6. The method of claim 4, wherein, The adjusting of the initial selection probabilities corresponding to each logistics service by using the multi-objective optimization function model to obtain the final selection probabilities corresponding to each logistics service comprises: determining optimization function values of each logistics service according to a preset multi-objective optimization function model; For each logistics service corresponding to the initial selection probability, if the optimization function value of the logistics service is higher than the average value of the optimization function values of all logistics services, the initial selection probability corresponding to the logistics service is increased, wherein the increase range of the initial selection probability is determined according to the optimization function value of the logistics service and the average value; if the optimization function value of the logistics service is lower than the average value of the optimization function values of all logistics services, the initial selection probability corresponding to the logistics service is decreased, wherein the decrease range of the initial selection probability is determined according to the optimization function value of the logistics service and the average value. Wherein, the sum of the final selection probabilities corresponding to all logistics services is 1; the optimization function value of the logistics service is determined according to the preset multi-objective optimization function model.

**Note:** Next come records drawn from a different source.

(** * Parkinson's detection pipeline (main.py): a shallow embedding

    The script loads a table, separates features from the label column,
    rescales the features, splits the rows at random, fits a boosted
    classifier, evaluates it and writes one result row per run.

    The numerical libraries the script calls (pandas, scikit-learn, numpy,
    XGBoost) are not part of the repository.  Each call is modelled here by
    an executable definition of what that call computes, named after the
    library function; the classifier itself, the clock and the random
    source are interfaces.  Floating-point numbers are idealised as exact
    rationals ([Q]). *)

From Stdlib Require Import String Ascii DecimalString.
From Stdlib Require Import ZArith QArith Qround Qabs Bool Arith Lia Lqa.
From Stdlib Require Import List Permutation.
Import ListNotations.

Local Open Scope string_scope.
Local Open Scope list_scope.

(** ** Exceptions and the result of a computation *)

Inductive Exn : Type :=
| SystemExit (code : Z)
| FileNotFoundError (path : string)
| ParserError (path : string)
| KeyError (key : string)
| AttributeError (attr : string)
| ValueError (msg : string).

Inductive Outcome (A : Type) : Type :=
| Ok (a : A)
| Raise (e : Exn).
Arguments Ok {A} a.
Arguments Raise {A} e.

(** ** pandas: the dataset table *)

Module Pandas.

(** A cell of an object array: text, integer or float. *)
Inductive Cell : Type :=
| CStr (s : string)
| CInt (z : Z)
| CFloat (q : Q).

(** A column has one dtype. *)
Inductive Column : Type :=
| ColObj (l : list string)
| ColInt (l : list Z)
| ColFloat (l : list Q).

(** A table: the length of its index and its named columns, in file
    order. *)
Record DataFrame : Type := {
  df_len : nat;
  df_cols : list (string * Column)
}.

(** numpy arrays as the script meets them: a typed vector, a 2-D object
    array (rows of cells), a 2-D float array (rows of numbers). *)
Inductive NDArray : Type :=
| Arr1 (c : Column)
| ArrObj2 (m : list (list Cell))
| ArrF2 (m : list (list Q)).

Definition col_len (c : Column) : nat :=
  match c with
  | ColObj l => length l
  | ColInt l => length l
  | ColFloat l => length l
  end.

Definition cell_at (c : Column) (i : nat) : Cell :=
  match c with
  | ColObj l => CStr (nth i l "")
  | ColInt l => CInt (nth i l 0%Z)
  | ColFloat l => CFloat (nth i l 0%Q)
  end.

(** [df.columns] *)
Definition columns (df : DataFrame) : list string :=
  map fst (df_cols df).

(** [df.shape] *)
Definition shape (df : DataFrame) : nat * nat :=
  (df_len df, length (df_cols df)).

(** [df.columns != name]: the element-wise boolean mask. *)
Definition columns_ne (df : DataFrame) (name : string) : list bool :=
  map (fun nm => negb (String.eqb nm name)) (columns df).

Fixpoint select_mask {A : Type} (mask : list bool) (l : list A) : list A :=
  match mask, l with
  | b :: mask', a :: l' =>
      if b then a :: select_mask mask' l' else select_mask mask' l'
  | _, _ => []
  end.

(** [df.loc[:, mask]] with a boolean mask over the columns. *)
Definition loc_mask (df : DataFrame) (mask : list bool) : DataFrame :=
  {| df_len := df_len df; df_cols := select_mask mask (df_cols df) |}.

(** [df.values]: the table as a row-major 2-D array. *)
Definition values (df : DataFrame) : list (list Cell) :=
  map (fun i => map (fun c => cell_at (snd c) i) (df_cols df))
      (seq 0 (df_len df)).

(** [a[:, 1:]] on a 2-D array. *)
Definition slice_from_1 {A : Type} (m : list (list A)) : list (list A) :=
  map (@tl A) m.

(** [df.loc[:, name].values]: no such column is a KeyError, one column
    gives its vector, several columns of that name give a 2-D array. *)
Definition loc_label_values (df : DataFrame) (name : string)
  : Outcome NDArray :=
  match filter (fun c => String.eqb (fst c) name) (df_cols df) with
  | [] => Raise (KeyError name)
  | [c] => Ok (Arr1 (snd c))
  | cs => Ok (ArrObj2 (values {| df_len := df_len df; df_cols := cs |}))
  end.

(** The table as [read_csv] builds it: every column as long as the
    index, and header names made distinct. *)
Definition well_formed (df : DataFrame) : Prop :=
  NoDup (columns df) /\
  Forall (fun c => col_len (snd c) = df_len df) (df_cols df).

(** Lookup of a cell by column name and row number. *)
Fixpoint find_col (name : string) (cs : list (string * Column))
  : option Column :=
  match cs with
  | [] => None
  | (nm, c) :: cs' => if String.eqb nm name then Some c else find_col name cs'
  end.

Definition cell (df : DataFrame) (name : string) (i : nat) : option Cell :=
  option_map (fun c => cell_at c i) (find_col name (df_cols df)).

End Pandas.
Import Pandas.

(** ** Model.pre_process, lines 57 and 60: features and labels *)

Definition label_column : string := "status".

(** [self.data.loc[:, self.data.columns != 'status'].values[:, 1:]] *)
Definition raw_features (df : DataFrame) : list (list Cell) :=
  slice_from_1 (values (loc_mask df (columns_ne df label_column))).

(** [self.data.loc[:, 'status'].values] *)
Definition raw_labels (df : DataFrame) : Outcome NDArray :=
  loc_label_values df label_column.

(** The same matrix in the specification's words: the columns other than
    the label column, the first of them dropped, each cell read from the
    table by column name and row number. *)
Definition spec_feature_names (df : DataFrame) : list string :=
  tl (filter (fun nm => negb (String.eqb nm label_column)) (columns df)).

Definition spec_features (df : DataFrame) : list (list (option Cell)) :=
  map (fun i => map (fun nm => cell df nm i) (spec_feature_names df))
      (seq 0 (df_len df)).

Definition spec_labels (df : DataFrame) : list (option Cell) :=
  map (cell df label_column) (seq 0 (df_len df)).


(** ** numpy: indexing, the random permutation, [savetxt] *)

Module Numpy.

(** The float the script stores as accuracy: a number, or nan. *)
Inductive Float : Type :=
| FNum (q : Q)
| FNaN.

(** [a[idx]] with an integer index array: the rows at those positions, in
    the order of the indices.  The indices the script uses come from a
    permutation of [range(len(a))], so none is out of range. *)
Definition take {A : Type} (l : list A) (idx : list nat) : list A :=
  flat_map (fun i => match nth_error l i with
                     | Some a => [a]
                     | None => []
                     end) idx.

Definition take_column (c : Column) (idx : list nat) : Column :=
  match c with
  | ColObj l => ColObj (take l idx)
  | ColInt l => ColInt (take l idx)
  | ColFloat l => ColFloat (take l idx)
  end.

Definition take_rows (a : NDArray) (idx : list nat) : NDArray :=
  match a with
  | Arr1 c => Arr1 (take_column c idx)
  | ArrObj2 m => ArrObj2 (take m idx)
  | ArrF2 m => ArrF2 (take m idx)
  end.

(** [len(a)] *)
Definition array_len (a : NDArray) : nat :=
  match a with
  | Arr1 c => col_len c
  | ArrObj2 m => length m
  | ArrF2 m => length m
  end.

Definition insert_at {A : Type} (k : nat) (a : A) (l : list A) : list A :=
  firstn k l ++ a :: skipn k l.

(** A shuffle driven by a sequence of random draws: each element is put at
    a drawn position among those already placed. *)
Fixpoint shuffle {A : Type} (draw : nat -> nat) (l : list A) : list A :=
  match l with
  | [] => []
  | a :: l' =>
      let r := shuffle (fun i => draw (S i)) l' in
      insert_at (draw 0%nat mod S (length r)) a r
  end.

(** [rng.permutation(n)]: a shuffled [arange(n)]. *)
Definition permutation (draw : nat -> nat) (n : nat) : list nat :=
  shuffle draw (seq 0 n).

(** *** The format ['%.18e'] *)

(** The decimal digits of a natural number. *)
Definition digits (z : Z) : string :=
  NilZero.string_of_uint (N.to_uint (Z.to_N z)).

(** [n/d * 10^k] as a fraction, for [n >= 0] and [d > 0]. *)
Definition scale10 (n d k : Z) : Z * Z :=
  if (0 <=? k)%Z then ((n * 10 ^ k)%Z, d) else (n, (d * 10 ^ (- k))%Z).

(** The decimal exponent of [n/d > 0]: the [e] with
    [10^e <= n/d < 10^(e+1)], found from the digit counts. *)
Definition exponent10 (n d : Z) : Z :=
  let e0 := (Z.of_nat (String.length (digits n))
             - Z.of_nat (String.length (digits d)))%Z in
  let '(n', d') := scale10 n d (- e0) in
  if (d' <=? n')%Z then e0 else (e0 - 1)%Z.

(** [n/d] rounded to the nearest integer, ties to even. *)
Definition round_half_even (n d : Z) : Z :=
  let q := (n / d)%Z in
  match (2 * (n mod d) ?= d)%Z with
  | Lt => q
  | Gt => (q + 1)%Z
  | Eq => if Z.even q then q else (q + 1)%Z
  end.

Definition pad2 (s : string) : string :=
  if (String.length s <? 2)%nat then "0" ++ s else s.

Definition point_after_first (ds : string) : string :=
  match ds with
  | EmptyString => EmptyString
  | String c rest => String c ("." ++ rest)
  end.

(** ['%.18e' % f]: sign, one digit, a point, eighteen digits, [e], the
    sign of the exponent and at least two exponent digits. *)
Definition fmt_e (f : Float) : string :=
  match f with
  | FNaN => "nan"
  | FNum q =>
      let n := Z.abs (Qnum q) in
      let d := Zpos (Qden q) in
      if (n =? 0)%Z then "0.000000000000000000e+00"
      else
        let e := exponent10 n d in
        let '(n', d') := scale10 n d (18 - e) in
        let m := round_half_even n' d' in
        let '(m1, e1) :=
          if (10 ^ 19 <=? m)%Z then ((10 ^ 18)%Z, (e + 1)%Z) else (m, e) in
        (if (Qnum q <? 0)%Z then "-" else "")
        ++ point_after_first (digits m1)
        ++ "e" ++ (if (e1 <? 0)%Z then "-" else "+")
        ++ pad2 (digits (Z.abs e1))
  end.

(** One line of [savetxt(fname, X, delimiter=',')]: the fields of a row,
    each rendered by the default format ['%.18e'], joined by the delimiter,
    then a newline. *)
Definition newline : string := String (ascii_of_nat 10) "".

7. The method of claim 6, wherein, The preset multi-objective optimization function model is: optimization function value = C × cost weight + Q × service quality weight + T × timeliness weight. Wherein, C is the cost parameter of the logistics service, the cost parameter is determined according to the quotation information corresponding to the logistics service; Q is the service quality parameter of the logistics service, the service quality parameter is determined according to the historical service parameter of the logistics service; T is the timeliness parameter of the logistics service, the timeliness parameter is determined according to the historical logistics timeliness parameter of the logistics service.
8. A logistics business determining apparatus characterized by comprising: The device comprises: The first unit is configured to obtain the delivery request information; wherein, the delivery request information comprises the departure location information, the terminal location information, the cargo attribute information and the logistics service information; The second unit is configured to input the delivery request information into the preset quotation model to obtain the quotation information corresponding to each logistics service; The third unit is configured to input the quotation information corresponding to each logistics service and the delivery request information into the real-time decision unit to obtain the target logistics service; wherein, the target logistics service is one of the logistics services.
9. A readable medium characterized by The readable medium comprises execution instructions, when the processor of the electronic device executes the execution instructions, the electronic device executes the method as claimed in any one of claims 1-7.
10. An electronic device, comprising: The electronic device comprises a processor and a memory storing execution instructions, when the processor executes the execution instructions stored in the memory, the processor executes the method as claimed in any one of claims 1-7.